(Data listing Opens)
Lemma worker_turns_drain_the_queue_witness :
  Async.shouldStop engine_101 = false /\
  (length (Async.pendingWrites engine_101) <= 2 * Async.BATCH_SIZE)%nat /\
  AsyncRuns.delivers Short Async.success = true /\
  destination Short
    (Async.disk (Nat.iter 2 (Async.saveWorker_turn Async.success) engine_101))
  = destination Short (Async.disk engine_101)
    ++ AsyncRuns.lines_of Short (Async.pendingWrites engine_101).
Proof.
  assert (Hs : Async.shouldStop engine_101 = false) by (vm_compute; reflexivity).
  assert (Hlen : (length (Async.pendingWrites engine_101) <= 2 * Async.BATCH_SIZE)%nat).
  { unfold engine_101. rewrite AsyncFacts.addMany_length. vm_compute.
    repeat constructor. }
  assert (Hd : AsyncRuns.delivers Short Async.success = true) by reflexivity.
  split; [exact Hs|]. split; [exact Hlen|]. split; [exact Hd|].
  exact (proj2 (proj2 (worker_turns_drain_the_queue Async.success 2 engine_101 Hs))
           Hlen Short Hd).
Defined.

(** X6.  The destructor of a live engine with at most [BATCH_SIZE] items
    pending leaves the queue empty, [shouldStop] set and the worker joined,
    whatever becomes of the writes; for a type whose writes are delivered,
    in the write the join waits for and in the last flush, nothing is lost:
    the file holds what it held, then the lines of the batch the worker
    held, then those of the pending items. *)
Theorem shutdown_with_one_batch_pending
    {B : Type} `{MemoryManager B}
    (joined flushed : Async.Outcome) (l : @Async.Live B) :
  (length (Async.pendingWrites (Async.engine l)) <= Async.BATCH_SIZE)%nat ->
  Async.pendingWrites (Async.shutdown joined flushed l) = [] /\
  Async.shouldStop (Async.shutdown joined flushed l) = true /\
  Async.saveThread (Async.shutdown joined flushed l) = false /\
  forall t, AsyncRuns.delivers t joined = true ->
            AsyncRuns.delivers t flushed = true ->
            destination t (Async.disk (Async.shutdown joined flushed l))
            = AsyncRuns.ledger t l.
Proof.
  intros Hlen. unfold Async.shutdown.
  set (s1 := Async.saveWorker_write joined (Async.batch l) (Async.engine l)).
  assert (E : Async.pendingWrites (Async.destroy flushed s1) = []).
  { rewrite AsyncFacts.destroy_pending. subst s1.
    rewrite AsyncFacts.saveWorker_write_pending. now apply skipn_all2. }
  split; [exact E|].
  destruct (AsyncRunsFacts.destroy_flags flushed s1) as [F1 F2].
  split; [exact F1|]. split; [exact F2|].
  intros t Hj Hf.
  rewrite <- (AsyncRunsFacts.ledger_empty_queue t _ E).
  rewrite AsyncRunsFacts.ledger_destroy by exact Hf.
  subst s1. exact (AsyncRunsFacts.ledger_write t joined l Hj).
Qed.

Lemma shutdown_with_one_batch_pending_witness :
  (length (Async.pendingWrites
             (Async.engine
                (AsyncRuns.run
                   [AsyncRuns.AddMemory "a" Mid Family 7; AsyncRuns.WorkerTake;
                    AsyncRuns.AddMemory "b" Mid Work 8]
                   (Async.mkLive (Async.create ([] : ListStore) empty_disk) []))))
   <= Async.BATCH_SIZE)%nat /\
  AsyncRuns.delivers Mid Async.success = true /\
  destination Mid
    (Async.disk
       (Async.shutdown Async.success Async.success
          (AsyncRuns.run
             [AsyncRuns.AddMemory "a" Mid Family 7; AsyncRuns.WorkerTake;
              AsyncRuns.AddMemory "b" Mid Work 8]
             (Async.mkLive (Async.create ([] : ListStore) empty_disk) []))))
  = [Async.line (mkItem "a" Mid Family "7"); Async.line (mkItem "b" Mid Work "8")].
Proof.
  assert (Hlen : (length (Async.pendingWrites
                            (Async.engine
                               (AsyncRuns.run
                                  [AsyncRuns.AddMemory "a" Mid Family 7;
                                   AsyncRuns.WorkerTake;
                                   AsyncRuns.AddMemory "b" Mid Work 8]
                                  (Async.mkLive
                                     (Async.create ([] : ListStore) empty_disk) []))))
                  <= Async.BATCH_SIZE)%nat)
    by (vm_compute; repeat constructor).
  assert (Hd : AsyncRuns.delivers Mid Async.success = true) by reflexivity.
  split; [exact Hlen|]. split; [exact Hd|].
  exact (proj2 (proj2 (proj2 (shutdown_with_one_batch_pending
                                Async.success Async.success _ Hlen))) Mid Hd Hd).
Defined.

(** X7.  A turn of the worker that finds [shouldStop] set or the queue
    empty (a wake-up by the timer) takes nothing and changes nothing, and so
    does [flushPendingWrites] on an empty queue: no file is written,
    whatever the files would do. *)
Theorem nothing_pending_nothing_written
    {B : Type} `{MemoryManager B}
    (io : Async.Outcome) (s : @Async.AsyncMemoryManager B) :
  Async.shouldStop s = true \/ Async.pendingWrites s = [] ->
  Async.saveWorker_turn io s = s /\
  Async.saveWorker_take s = ([], s) /\
  (Async.pendingWrites s = [] -> Async.flushPendingWrites io s = s).
Proof.
  intros Hidle.
  assert (Etake : Async.saveWorker_take s = ([], s)).
  { destruct (Async.shouldStop s) eqn:Hs.
    - now apply AsyncFacts.saveWorker_take_stopped.
    - destruct Hidle as [C|E]; [discriminate C|].
      rewrite AsyncFacts.saveWorker_take_running by exact Hs. rewrite E.
      rewrite firstn_nil, skipn_nil, <- E.
      now rewrite AsyncRunsFacts.with_pending_same. }
  split; [|split; [exact Etake|]].
  - rewrite AsyncFacts.saveWorker_turn_eq, Etake. reflexivity.
  - intros E. unfold Async.flushPendingWrites. now rewrite E.
Qed.

Lemma nothing_pending_nothing_written_witness :
  (Async.shouldStop (Async.create ([] : ListStore) empty_disk) = true
   \/ Async.pendingWrites (Async.create ([] : ListStore) empty_disk) = []) /\
  Async.saveWorker_turn AsyncRuns.nothing_opens (Async.create ([] : ListStore) empty_disk)
  = Async.create ([] : ListStore) empty_disk.
Proof.
  assert (Hidle : Async.shouldStop (Async.create ([] : ListStore) empty_disk) = true
                  \/ Async.pendingWrites (Async.create ([] : ListStore) empty_disk) = [])
    by (right; reflexivity).
  split; [exact Hidle|].
  exact (proj1 (nothing_pending_nothing_written AsyncRuns.nothing_opens _ Hidle)).
Defined.

(** * Further properties of the orchestrator *)

Module AdvancedRunsFacts.

Import Advanced AdvancedRuns.

Section WithCollaborators.

Context {B : Type} `{MemoryManager B} {C : Type} `{LRUCache C}.

Local Abbreviation state := (@AdvancedMemoryManager B C).

Lemma Async_addMemory_flags c t cat now (a : @Async.AsyncMemoryManager B) :
  Async.shouldStop (Async.addMemory c t cat now a) = Async.shouldStop a /\
  Async.saveThread (Async.addMemory c t cat now a) = Async.saveThread a.
Proof. unfold Async.addMemory, Async.asyncSave. case_if; split; reflexivity. Qed.

Lemma create_consistent b d : consistent (create b d : state).
Proof.
  unfold consistent, create; simpl.
  repeat split; try reflexivity; discriminate.
Qed.

Lemma addMemory_consistent c t cat now (s : state) :
  consistent s -> consistent (addMemory c t cat now s).
Proof.
  intros Hs. unfold addMemory. case_if; [exact Hs|].
  destruct Hs as (H1 & H2 & H3 & H4 & H5 & H6 & H7 & H8).
  unfold consistent; simpl.
  destruct (Async_addMemory_flags c t
              (if MemoryCategory_eqb cat Other then classifyMemory c else cat)
              now (asyncManager_ s)) as [E1 E2].
  rewrite E1, E2. repeat split; tauto.
Qed.

Lemma addMemoriesBatch_consistent memories now (s : state) :
  consistent s -> consistent (addMemoriesBatch memories now s).
Proof.
  unfold addMemoriesBatch. revert s.
  induction memories as [|m memories IH]; intros s Hs; simpl; [exact Hs|].
  apply IH. now apply addMemory_consistent.
Qed.

Lemma searchMemories_consistent query maxResults duration (s : state) :
  consistent s -> consistent (snd (searchMemories query maxResults duration s)).
Proof.
  intros (H1 & H2 & H3 & H4 & H5 & H6 & H7 & H8).
  unfold searchMemories.
  destruct (cache_get query (memoryCache_ s)) as [[item|] cache]; simpl.
  - unfold consistent; simpl.
    repeat split; try tauto; apply AdvancedFacts.wrap_range.
  - rewrite H3.
    destruct (base_getRelatedMemories query maxResults (Async.base (asyncManager_ s)));
      unfold consistent; simpl; rewrite H4;
      repeat split; try tauto; apply AdvancedFacts.wrap_range.
Qed.

Lemma with_async_consistent (a : @Async.AsyncMemoryManager B) (s : state) :
  Async.shouldStop a = Async.shouldStop (asyncManager_ s) ->
  Async.saveThread a = Async.saveThread (asyncManager_ s) ->
  consistent s -> consistent (with_async a s).
Proof.
  intros E1 E2 (H1 & H2 & H3 & H4 & H5 & H6 & H7 & H8).
  unfold consistent; simpl. rewrite E1, E2. intuition congruence.
Qed.

Lemma perform_consistent (l : Live) (c : call) :
  consistent (system l) -> consistent (system (perform l c)).
Proof.
  intros Hs. destruct c; cbn [perform system].
  - now apply addMemory_consistent.
  - now apply searchMemories_consistent.
  - exact Hs.
  - exact Hs.
  - destruct Hs as (H1 & H2 & H3 & H4 & H5 & H6 & H7 & H8).
    unfold cleanupExpiredMemories. rewrite H3.
    unfold consistent; simpl. intuition congruence.
  - now apply addMemoriesBatch_consistent.
  - exact Hs.
  - exact Hs.
  - destruct Hs as (H1 & H2 & H3 & H4 & H5 & H6 & H7 & H8).
    unfold start. case_if; unfold consistent; simpl; intuition congruence.
  - destruct Hs as (H1 & H2 & H3 & H4 & H5 & H6 & H7 & H8).
    unfold stop. case_if; unfold consistent; simpl; intuition congruence.
  - destruct (held l); [|exact Hs]. cbn [system].
    destruct (AsyncFacts.saveWorker_take_flags (asyncManager_ (system l)))
      as (E1 & E2 & _).
    now apply with_async_consistent.
  - destruct (AsyncFacts.saveWorker_write_flags io (held l) (asyncManager_ (system l)))
      as (E1 & E2 & _).
    now apply with_async_consistent.
  - destruct Hs as (H1 & H2 & H3 & H4 & H5 & H6 & H7 & H8).
    unfold backgroundWorker_turn. case_if; [|unfold consistent; intuition congruence].
    unfold cleanupExpiredMemories. rewrite H3. simpl.
    destruct (base_getAllMemories (Async.base (asyncManager_ (system l))));
      unfold consistent; simpl; intuition congruence.
Qed.

Lemma run_live_consistent (calls : list call) (l : Live) :
  consistent (system l) -> consistent (system (run_live calls l)).
Proof.
  unfold run_live. revert l.
  induction calls as [|c calls IH]; intros l Hs; simpl; [exact Hs|].
  apply IH. now apply perform_consistent.
Qed.

Lemma run_consistent (calls : list call) (s : state) :
  consistent s -> consistent (run calls s).
Proof. intros Hs. unfold run. now apply run_live_consistent. Qed.

(** The effect of a lookup on the parts it does not count with. *)
Lemma searchMemories_frame query maxResults duration (s : state) :
  let s' := snd (searchMemories query maxResults duration s) in
  asyncManager_ s' = asyncManager_ s /\
  weightManager_ s' = weightManager_ s /\
  running_ s' = running_ s /\
  semanticSearch_ s' = semanticSearch_ s /\
  eventBus s' = eventBus s ++
                match fst (cache_get query (memoryCache_ s)) with
                | Some _ => []
                | None => [MEMORY_SEARCHED query]
                end.
Proof.
  unfold searchMemories.
  destruct (cache_get query (memoryCache_ s)) as [[item|] cache]; simpl.
  - rewrite app_nil_r. repeat split.
  - repeat match goal with
           | |- context [match ?x with _ => _ end] => destruct x; simpl
           end; repeat split.
Qed.

Lemma search_all_state queries maxResults durations acc (s : state) :
  snd (search_all queries maxResults durations acc s)
  = search_run (lookups queries durations) maxResults s.
Proof.
  revert durations acc s; induction queries as [|query queries IH];
    intros durations acc s; simpl; [reflexivity|].
  destruct (searchMemories query maxResults (hd 0%Z durations) s) as [results s'].
  simpl. apply IH.
Qed.

Lemma addMemory_running_kept c t cat now (s : state) :
  running_ (addMemory c t cat now s) = running_ s.
Proof. unfold addMemory. case_if; reflexivity. Qed.

Lemma addMemoriesBatch_running memories now (s : state) :
  running_ s = true ->
  let s' := addMemoriesBatch memories now s in
  running_ s' = true /\
  Async.pendingWrites (asyncManager_ s')
    = Async.pendingWrites (asyncManager_ s) ++ classified memories now /\
  Async.disk (asyncManager_ s') = Async.disk (asyncManager_ s) /\
  weightManager_ s'
    = weightManager_ s ++ map (fun m => recordAccess (fst m) (to_string now)) memories /\
  eventBus s' = eventBus s ++ map MEMORY_ADDED (classified memories now).
Proof.
  unfold addMemoriesBatch, classified. revert s.
  induction memories as [|m memories IH]; intros s Hrun; simpl.
  - rewrite !app_nil_r. repeat split; assumption.
  - assert (Hrun' : running_ (addMemory (fst m) (snd m) Other now s) = true)
      by now rewrite addMemory_running_kept.
    destruct (IH _ Hrun') as (E1 & E2 & E3 & E4 & E5).
    split; [exact E1|].
    rewrite E2, E3, E4, E5.
    rewrite (AdvancedFacts.addMemory_running _ _ _ _ _ Hrun). simpl.
    rewrite AsyncFacts.addMemory_pending, AsyncRunsFacts.addMemory_disk.
    rewrite <- !app_assoc. repeat split.
Qed.

Lemma stop_asyncManager (s : state) : asyncManager_ (stop s) = asyncManager_ s.
Proof. unfold stop. case_if; reflexivity. Qed.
(Data listing Closes)
Problem description: Here the output must be the lines above from the line with "None => [MEMORY_SEARCHED query]" to the line with "Lemma addMemory_running_kept c", both included, duplicated word for word and nothing else.

Output below:
                | None => [MEMORY_SEARCHED query]
                end.
Proof.
  unfold searchMemories.
  destruct (cache_get query (memoryCache_ s)) as [[item|] cache]; simpl.
  - rewrite app_nil_r. repeat split.
  - repeat match goal with
           | |- context [match ?x with _ => _ end] => destruct x; simpl
           end; repeat split.
Qed.

Lemma search_all_state queries maxResults durations acc (s : state) :
  snd (search_all queries maxResults durations acc s)
  = search_run (lookups queries durations) maxResults s.
Proof.
  revert durations acc s; induction queries as [|query queries IH];
    intros durations acc s; simpl; [reflexivity|].
  destruct (searchMemories query maxResults (hd 0%Z durations) s) as [results s'].
  simpl. apply IH.
Qed.

Lemma addMemory_running_kept c t cat now (s : state) :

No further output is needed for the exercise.